The guests have then invited either one or two tables at a time, are given a plate, and your caterers serve them from behind the buffet table. They can choose the foods they like or can try them all.

After their plates are full, the guests walk back to their seats and enjoy the food. A buffet-style is an excellent option for the pickiest guests and those with diet restrictions, as they get to choose what they want to eat. It offers a more casual setting, and guests can mingle and interact between themselves.

You can opt to have a buffet for the main course or include an entrée and a dessert. Pasta dishes, salads, and salmon fillets are tested and great buffet options you can try. The essential thing to consider in a buffet style is how to get your guests food quickly and efficiently, to avoid keeping them in line for long.

With a buffet-style, staffing costs are cheaper compared to the plated meal. You only need a few caterers behind each cuisine, serving the guests. This significantly reduces the catering costs. To suit your wedding theme, you can set the buffet style with matching light, linens, and décor.

Pros

  • It offers a variety of food options, so guests can choose what they want and in what portions. The variety of cuisines also suites the pickiest guests and those with dietary restrictions.
  • It is visually appealing and photogenic when executed well with matching linens, light, and décor and sets the whole wedding vibe in check.
  • Since the food is set up in a communal place, none of your guests will miss out on any dish because of sitting too far away.

Cons

  • It’s expensive due to the wide variety of foods you need to serve the guests.
  • There may be long queues that can affect the mood of the guests. If you don’t want your guests to queue for food, this isn’t a good option.

Food Stations

Food stations are much like the buffet style as they give your guests a variety of foods to choose from. A food station usually has tables and designated areas dedicated to particular dishes. They are more interactive and allow your guests to have more personalized food items.

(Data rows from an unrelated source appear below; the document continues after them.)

Lemma stream_settled_answering inbound body result log u : open_or_empty (u_acts u) -> answering (stream_settled w q inbound body result log u).
Proof.
  intros H. unfold stream_settled. destruct (headersSent (u_acts u)) eqn:E; cbn [negb].
  - apply end_stream_answering; by destruct (_ || _).
  - apply respond_answering. by destruct (_ || _); apply unsent_empty.
Qed.
Lemma json_settled_answering inbound result hide ctx u : u_acts u = [] -> answering (json_settled w q inbound result hide ctx u).
Proof.
  intros H. unfold json_settled. destruct (_ || _); [apply respond_answering; by destruct (cancelled_code _)|].
  destruct (output_of _ _ _ _); [by apply json_answering|]. by left.
Qed.
Lemma charge_acts record usage model u : u_acts (charge w record usage model u) = u_acts u.
Proof. unfold charge. by destruct (ApiKeys.recordUsage _ _ _ _ _ _). Qed.
Lemma pool_settled_answering req inbound ctx body result hide ttl u :
  shows (client_stream q inbound) [] (u_acts u) -> answering (pool_settled w q req inbound ctx body result hide ttl u).
Proof.
  intros [Hs Hn]. unfold pool_settled. destruct (match ttl with Some _ => _ | None => _ end); [|exact Hs]. cbn zeta.
  match goal with |- context [if client_stream q inbound then stream_settled _ _ _ _ _ _ ?v else _] => set (u' := v) end.
  assert (E : u_acts u' = u_acts u). { unfold u'. destruct (truthy _); [|done]. destruct (_ && _); [by rewrite charge_acts|done]. }
  destruct (client_stream q inbound); [apply stream_settled_answering; by rewrite E|apply json_settled_answering; rewrite E; by apply Hn].
Qed.
Lemma pool_branch_answering req inbound ctx body hide ttl u : u_acts u = [] -> answering (pool_branch w q req inbound ctx body hide ttl u).
Proof.
  intros H. unfold pool_branch. destruct (officialMessagesBody body None) as [canonical|]; [|by left].
  destruct (extractPoolKey _ _ _ _ _ _) as [t key]. cbn zeta.
  match goal with |- context [holding_key w ?rec ?hop ?v] => pose proof (holding_key_spec w rec hop v) as Hk; destruct (holding_key w rec hop v) as [[u' r]|[u' x]] end.
  - destruct Hk as ([Ha _] & _). apply refuse_answering. rewrite Ha. exact H.
  - destruct Hk as (u1 & u2 & Eh & H1 & _ & H2 & _). cbn [u_acts on_server] in H1. rewrite H in H1.
    pose proof (f_equal (fun r => u_acts r.1) Eh) as Ea. cbn [fst] in Ea.
    match type of Eh with pool_hop w q ?s ?i ?h ?rq _ = _ => pose proof (pool_hop_shows w q s i h rq u1) as Hs end.
    rewrite Ea, H1, <- H2 in Hs. specialize (Hs (or_introl eq_refl)). destruct x as [e|[result hide']]; [apply Hs|]. by apply pool_settled_answering.
Qed.
End Branches.
Lemma keeps_select_matching (operator pattern : string) joined :
  keeps R (select_matching operator pattern joined).
Proof.
  induction joined as [|r rest IH]; cbn [select_matching]; [frame|].
  apply (keeps_bind R R_trans); [apply keeps_where_matches|]. intros b.
  apply (keeps_bind R R_trans); [exact IH|]. frame.
Qed.

Lemma keeps_run_select (stmt : statement) :
  (∀ on, stmt ≠ Pragma_case_sensitive_like on) →
  keeps R (run_statement stmt).
Proof.
  intros Hstmt. destruct stmt as [on|column table key|table column op q];
    [destruct (Hstmt on eq_refl)|..]; cbn [run_statement].
  - apply (keeps_bind R R_trans); [frame|]. intros d.
    destruct (child_table d table column); frame.
  - apply (keeps_bind R R_trans); [frame|]. intros d.
    destruct (child_table d table column); [|frame].
    apply (keeps_bind R R_trans); [apply keeps_select_matching|]. frame.
Qed.

Lemma keeps_fetchall : keeps R fetchall.
Proof. unfold fetchall. frame. Qed.

(** With the log and the terminal out of the picture as well, the
    whole search and fetch layer is covered. *)
Hypothesis R_executed : ∀ log st, R st (with_executed log st).
Hypothesis R_stdout : ∀ out st, R st (with_stdout out st).

Lemma keeps_execute_select (stmt : statement) :
  (∀ on, stmt ≠ Pragma_case_sensitive_like on) →
  keeps R (execute stmt).
Proof.
  intros Hstmt. unfold execute. apply (keeps_bind R R_trans).
  - apply keeps_modify. intros st.
    eapply R_trans; [apply R_executed | apply R_cur_rows].
  - intros _. apply keeps_run_select, Hstmt.
Qed.
(** [tag.startswith(('NN', 'NNP', 'NNPS'))] *)
Definition is_noun_tag (tag : string) : bool :=
  startswith tag "NN" || startswith tag "NNP" || startswith tag "NNPS".

(** The loop of [extract_entities] over the tagged words. *)
Fixpoint entities_loop (pos_tags : list (string * string)) (entities current_entity : list string)
    : list string :=
  match pos_tags with
  | [] =>
      match current_entity with
      | [] => entities
      | _ => entities ++ [join " " current_entity]
      end
  | (word, tag) :: rest =>
      if is_noun_tag tag then entities_loop rest entities (current_entity ++ [word])
      else match current_entity with
           | [] => entities_loop rest entities []
           | _ => entities_loop rest (entities ++ [join " " current_entity]) []
           end
  end.

Definition extract_entities (M : Models) (text : string) : result (list string) :=
  pos_tags <- pos_tag M text ;;
  Ok (entities_loop pos_tags [] []).

(** [self.question_patterns], every regular expression written as the
    substrings ([re.search]) or prefixes ([^...]) it stands for. *)
Definition question_patterns : odict (list string * list string) :=
  [("factual",
    (["what is"; "what are"; "where is"; "where are"; "when is"; "when are";
      "who is"; "who are"; "which"], []));
   ("procedural",
    (["how to"; "how do"; "how can"; "how should"; "what steps"; "what process";
      "guide"; "explain"], []));
   ("comparative",
    (["compare"; "difference between"; "vs"; "versus"; "better"; "advantages"], []));
   ("yes_no",
    ([], ["is"; "are"; "can"; "should"; "do"; "does"; "will"; "has"; "have"; "had"]))].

Their setting creates a stunning visual display and encourages engagement between the guests. You will, however, need to staff the food stations to have your guests serve their food. A food station allows you as a couple to inject your personality into the food. From crepes to sushi to oysters to pizzas, the food options are endless.

If you want, you can still stick to a designated cuisine. To appeal to your guests, you can have stations for meats, salads, appetizers, bread, desserts, or anything that suits your fancy. However, staff ratios and rental costs can be high with a food station dinner style. It’s also essential to keep the size of the venue in mind since stations may require huge spaces.

Pros

  • Food stations create stunning visual displays that blend in with the wedding theme and are perfect for lovely wedding photos.
  • They encourage interaction between guests, mainly when they discuss and consult about what food options they would love to eat.
  • It presents a wide variety of foods to suit both the picky guests and those with dietary restrictions.  

Cons

  • It’s quite expensive due to staff ratios and rental costs.

Key Takeaway

Now that you know the different dinner serving styles, you need to think about which one best suits you and the guests’ preferences. If you still feel stuck on the one to choose, ask yourself the following questions:

  • Who are your guests, and what guest experience are you after?
  • What is your catering budget?
  • What kind of tone do you prefer for your wedding – a posh one or a casual one?

It’s also crucial to ask your caterer about their pricing and equipment. The last thing you want is to be hit with surprise invoices over some specialty cooking equipment your wedding venue doesn’t provide. Some of the questions you can ask your caterer include:

  • Do they offer taste samples for the different menu options?
  • How well versed are they with the cooking style you have chosen?
  • Are there any additional costs you should be aware of?
  • Do they charge per person or charge a lump sum after the wedding?

By keeping the above tips in check, choosing a wedding dinner menu style won’t be complicated. You can also consult with your venue planner or coordinator for more insights.